DATA PROVIDED –
⁂

Lemma div_init_writable (env : Env) (params : gmap string pyval) (host_id : Z)
    (writable : bool) (w w' : World) (e : Div.CopyDataDivEndpoint) :
  Div.__init__ env params host_id writable w = (Ok e, w') ->
  Div._writable e = writable.
Proof.
  unfold Div.__init__, bind, lift_res.
  destruct (properties.UUID env true (params_get params "sd_id"));
    [ | discriminate].
  destruct (properties.UUID env true (params_get params "img_id"));
    [ | discriminate].
  destruct (properties.UUID env true (params_get params "vol_id"));
    [ | discriminate].
  destruct (properties.Integer 0 (MAX_GENERATION env)
              (params_get params "generation")); [ | discriminate].
  destruct (properties.Boolean false (params_get params "prepared"));
    [ | discriminate].
  simpl. now intros [= <- _].
Qed.

Lemma create_endpoint_writable (env : Env) (params : gmap string pyval)
    (host_id : Z) (writable : bool) (w w' : World)
    (e : Div.CopyDataDivEndpoint) :
  _create_endpoint env params host_id writable w = (Ok (DivEndpoint e), w') ->
  Div._writable e = writable.
Proof.
  unfold _create_endpoint.
  destruct (params !! "endpoint_type") as [t|]; [ | discriminate].
  destruct (pyval_eqb t (PStr "div")).
  - unfold bind.
    destruct (Div.__init__ env (delete "endpoint_type" params) host_id
                writable w) as [[e'|x] w1] eqn:Hinit; [ | discriminate].
    simpl. intros [= -> _]. eapply div_init_writable; eauto.
  - destruct (pyval_eqb t (PStr "external")); [ | discriminate].
    unfold bind.
    destruct (External.__init__ env (delete "endpoint_type" params) host_id w)
      as [[e'|x] w1]; discriminate.
Qed.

⁂

WORK TO BE COMPLETED –
Track down all lines above with the string "CopyDataDivEndpoint" and copy them.

EXERCISE RESPONSE –
    (writable : bool) (w w' : World) (e : Div.CopyDataDivEndpoint) :
    (e : Div.CopyDataDivEndpoint) :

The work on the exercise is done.